==== EXTRACTED ENTRIES ====
(** A control whose epochs change only by minting, finishing or vacating. *)
Lemma keeps_begin k e epochs :
  control_ok k -> begin (ScopeControl.epochs k) = Ret (Some e, epochs) ->
  keeps k (ScopeControl.set_epochs epochs k).
Proof.
  intros [h1 h2] H. destruct (ScopeControl.epochs k) as [last|cur last] eqn:E; [|done]. simpl in H.
  apply bind_Ret_inv in H as (cur & Hc & H). apply epoch_after_Ret in Hc as ->.
  apply bind_Ret_inv in H as (? & _ & H). simplify_eq. split; simpl.
  - split; simpl; [by split|]. intros r Hr. specialize (h2 r Hr). done.
  - intros e'. by rewrite E.
  - eauto 6.
Qed.

Lemma keeps_finish k e epochs :
  control_ok k -> finish (ScopeControl.epochs k) e = Ret (true, epochs) ->
  keeps k (ScopeControl.mk epochs (expire e (ScopeControl.shutdown k))
             (expire e (ScopeControl.force k)) (ScopeControl.events k)).
Proof.
  intros [h1 h2] H. destruct (ScopeControl.epochs k) as [last|cur last] eqn:E; [done|]. simpl in H.
  destruct (Z.eqb_spec cur e) as [->|]; [|done]. apply bind_Ret_inv in H as (? & Hf & H). simplify_eq.
  simpl in h1. destruct h1 as [-> Hl].
  assert (1 <= next_epoch last) as Hpos by (destruct last; simpl in *; unfold FIRST; lia).
  split; simpl.
  - split; simpl; [done|]. intros r Hr. unfold expire in Hr. destruct (ScopeControl.shutdown k) as [r0|]; [|done].
    specialize (h2 r0 eq_refl). simpl in h2. destruct (Z.leb_spec (ScopeRequest.epoch r0) (next_epoch last)); [done|lia].
  - intros e' He. rewrite E in He. simpl in He. apply (finished_next last) in He.
    unfold is_some_and. apply Z.geb_le. lia.
  - intros r Hr. right. specialize (h2 r Hr). simpl in h2. unfold is_some_and. apply Z.geb_le. lia.
Qed.

Lemma keeps_vacate k e epochs :
  control_ok k -> vacate (ScopeControl.epochs k) e = Ret (true, epochs) ->
  keeps k (ScopeControl.set_shutdown None (ScopeControl.set_epochs epochs k)).
Proof.
  intros [h1 h2] H. destruct (ScopeControl.epochs k) as [last|cur last] eqn:E; [|done]. simpl in H.
  apply bind_Ret_inv in H as (next & Hn & H). apply epoch_after_Ret in Hn as ->.
  destruct (Z.eqb_spec (next_epoch last) e) as [<-|]; simplify_eq. simpl in h1.
  assert (1 <= next_epoch last) as Hpos by (destruct last; simpl in *; unfold FIRST; lia).
  split; simpl.
  - by split; simpl.
  - intros e' He. rewrite E in He. apply finished_next in He. unfold is_some_and. apply Z.geb_le. lia.
  - intros r Hr. right. specialize (h2 r Hr). simpl in h2. unfold is_some_and. apply Z.geb_le. lia.
Qed.

Lemma vacate_pending k r :
  control_ok k -> pending_shutdown k = Some r ->
  forall b epochs, vacate (ScopeControl.epochs k) (ScopeRequest.epoch r) = Ret (b, epochs) -> b = true.
Proof.
  intros [h1 h2] Hp b epochs H. unfold pending_shutdown in Hp.
  destruct (ScopeControl.shutdown k) as [r0|] eqn:Er; [|done].
  destruct (negb (ScopeRequest.consumed r0) && _) eqn:Eb; [|done]. injection Hp as ->.
  apply andb_true_iff in Eb as [_ Eb]. specialize (h2 r eq_refl).
  destruct (ScopeControl.epochs k) as [last|cur last]; [|done]. simpl in *.
  apply bind_Ret_inv in H as (next & Hn & H). apply epoch_after_Ret in Hn as ->.
  rewrite h2, Z.eqb_refl in H. by simplify_eq.
Qed.

Lemma keeps_request_shutdown k t :
  control_ok k -> request_target (ScopeControl.epochs k) = Ret t ->
  match ScopeControl.shutdown k with Some r => ScopeRequest.epoch r <? epoch t | None => true end = true ->
  keeps k (ScopeControl.set_shutdown (Some (ScopeRequest.mk (epoch t) false)) k).
Proof.
  intros [h1 h2] Ht Hp.
  assert (epoch t = addressed (ScopeControl.epochs k)) as He.
  { destruct (ScopeControl.epochs k) as [last|cur last]; simpl in *; [|by simplify_eq].
    apply bind_Ret_inv in Ht as (e & Ha & Ht). apply epoch_after_Ret in Ha as ->. by simplify_eq. }
  split; simpl.
  - split; simpl; [done|]. intros r Hr. by simplify_eq.
  - done.
  - intros r Hr. rewrite Hr in Hp. apply Z.ltb_lt in Hp. specialize (h2 r Hr). lia.
Qed.

Lemma keeps_take k r :
  control_ok k -> ScopeControl.shutdown k = Some r ->
  keeps k (ScopeControl.set_shutdown (Some (ScopeRequest.mk (ScopeRequest.epoch r) true)) k).
Proof.
  intros [h1 h2] Hr. split; simpl; [|done|].
  - split; simpl; [done|]. intros r' Hr'. simplify_eq/=. auto.
  - intros r' Hr'. left. eexists. split; [done|]. simplify_eq. done.
Qed.

Lemma keeps_same k k' :
  control_ok k -> ScopeControl.epochs k' = ScopeControl.epochs k ->
  ScopeControl.shutdown k' = ScopeControl.shutdown k -> keeps k k'.
Proof.
  intros [h1 h2] He Hs. split; rewrite ?He, ?Hs; [|done|eauto 6]. split; rewrite ?He, ?Hs; done.
Qed.

(** ** The forest *)

Section control.
Context {M T F B R : Type} `{!MailboxControl M T F} `{!Broadcast LifecycleEvent.t B R}.
Local Abbreviation Forest := (Forest M B).
Local Abbreviation Note := (Note T F).
Local Abbreviation Op := (@Op M T F B).

Definition request_plane (c : ScopeCell.t B) : ScopeEpochs * option ScopeRequest.t :=
  (ScopeControl.epochs (ScopeCell.control c), ScopeControl.shutdown (ScopeCell.control c)).

#[local] Instance ignores_plane : Ignores request_plane.
Proof. by split. Qed.

Definition keeping (f : Forest) (n : list Note) (f' : Forest) : Prop :=
  forall s c, scopes f !! s = Some c -> control_ok (ScopeCell.control c) ->
    exists c', scopes f' !! s = Some c' /\ keeps (ScopeCell.control c) (ScopeCell.control c').

#[local] Instance keeping_frame : Frame request_plane keeping.
Proof.
  split; [split|].
  - intros f s c Hc Hok. eauto using keeps_refl.
  - intros f n g n' h H K s c Hc Hok. destruct (H s c Hc Hok) as (c1 & Hc1 & K1).
    destruct (K s c1 Hc1 (keeps_ok _ _ K1)) as (c2 & Hc2 & K2). eauto using keeps_trans.
  - intros f n f' (Hs & _ & _) s c Hc Hok. specialize (Hs s). rewrite Hc in Hs. simpl in Hs.
    destruct (scopes f' !! s) as [c'|]; [|done]. injection Hs as H1 H2.
    exists c'. split; [done|]. by apply keeps_same.
Qed.

Lemma keeping_emit s k : respects keeping (emit_locked s k : Op ()).
Proof.
  intros f a n f' H. apply emit_inv in H as (c & q & cnt & n1 & n2 & Hc & _ & -> & Hn1 & Hq).
  destruct (Hq _ request_plane _) as (Hs & Hm & _).
  intros s' c' Hc' Hok. specialize (Hs s'). simpl in Hs.
  assert (request_plane <$> scopes f' !! s' = Some (request_plane c')) as He.
  { rewrite Hs. destruct (decide (s = s')) as [<-|Hne].
    - by rewrite lookup_alter_eq, Hc'.
    - by rewrite lookup_alter_ne, Hc'. }
  destruct (scopes f' !! s') as [c2|]; [|done]. injection He as H1 H2.
  exists c2. split; [done|]. by apply keeps_same.
Qed.

(** An operation started where scope [s] is [c]. *)
Definition keeping_at {A} (s : nat) (c : ScopeCell.t B) (m : Op A) : Prop :=
  forall f a n f', scopes f !! s = Some c -> m f = Ret (a, n, f') -> keeping f n f'.

Lemma keeping_get {A} s (k : ScopeCell.t B -> Op A) :
  (forall c, keeping_at s c (k c)) -> respects keeping (get_scope s ≫= k).
Proof.
  intros Hk f a n f' H. apply bind_inv in H as (c & n1 & f1 & n2 & H1 & H & ->).
  apply get_scope_inv in H1 as (Hc & -> & ->). by eapply Hk.
Qed.

Lemma keeping_any {A} s c (m : Op A) : respects keeping m -> keeping_at s c m.
Proof. intros H f a n f' _ E. by eapply H. Qed.

Lemma keeping_read {A C} s c (m : outcome A) (k : A -> Op C) :
  (forall a, m = Ret a -> keeping_at s c (k a)) -> keeping_at s c (lift m ≫= k).
Proof.
  intros Hk f a n f' Hc H. apply bind_inv in H as (b & n1 & f1 & n2 & H1 & H & ->).
  apply bind_Ret_inv in H1 as (b' & Hm & H1). simplify_eq. by eapply Hk.
Qed.

Lemma keeping_write {A} s c g (k : () -> Op A) :
  (control_ok (ScopeCell.control c) -> keeps (ScopeCell.control c) (g (ScopeCell.control c))) ->
  respects keeping (k ()) -> keeping_at s c (update_control s g ≫= k).
Proof.
  intros Hg Hk f a n f' Hc H. apply bind_inv in H as ([] & n1 & f1 & n2 & H1 & H & ->).
  eapply (rel_trans (Rel := keeping)); [|by eapply Hk]. cbv [update_control modify_scope] in H1. simplify_eq.
  intros s' c' Hc' Hok. simpl. destruct (decide (s' = s)) as [->|Hne].
  - rewrite lookup_alter_eq, Hc. simplify_eq. simpl. eexists; split; [done|]. simpl. auto.
  - rewrite lookup_alter_ne by done. eauto using keeps_refl.
Qed.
====
DIRECTIONS FOR THIS TASK
Whenever a line of the entries contains "Lemma", it counts toward the total; state that total alone.

WRITTEN REPLY
12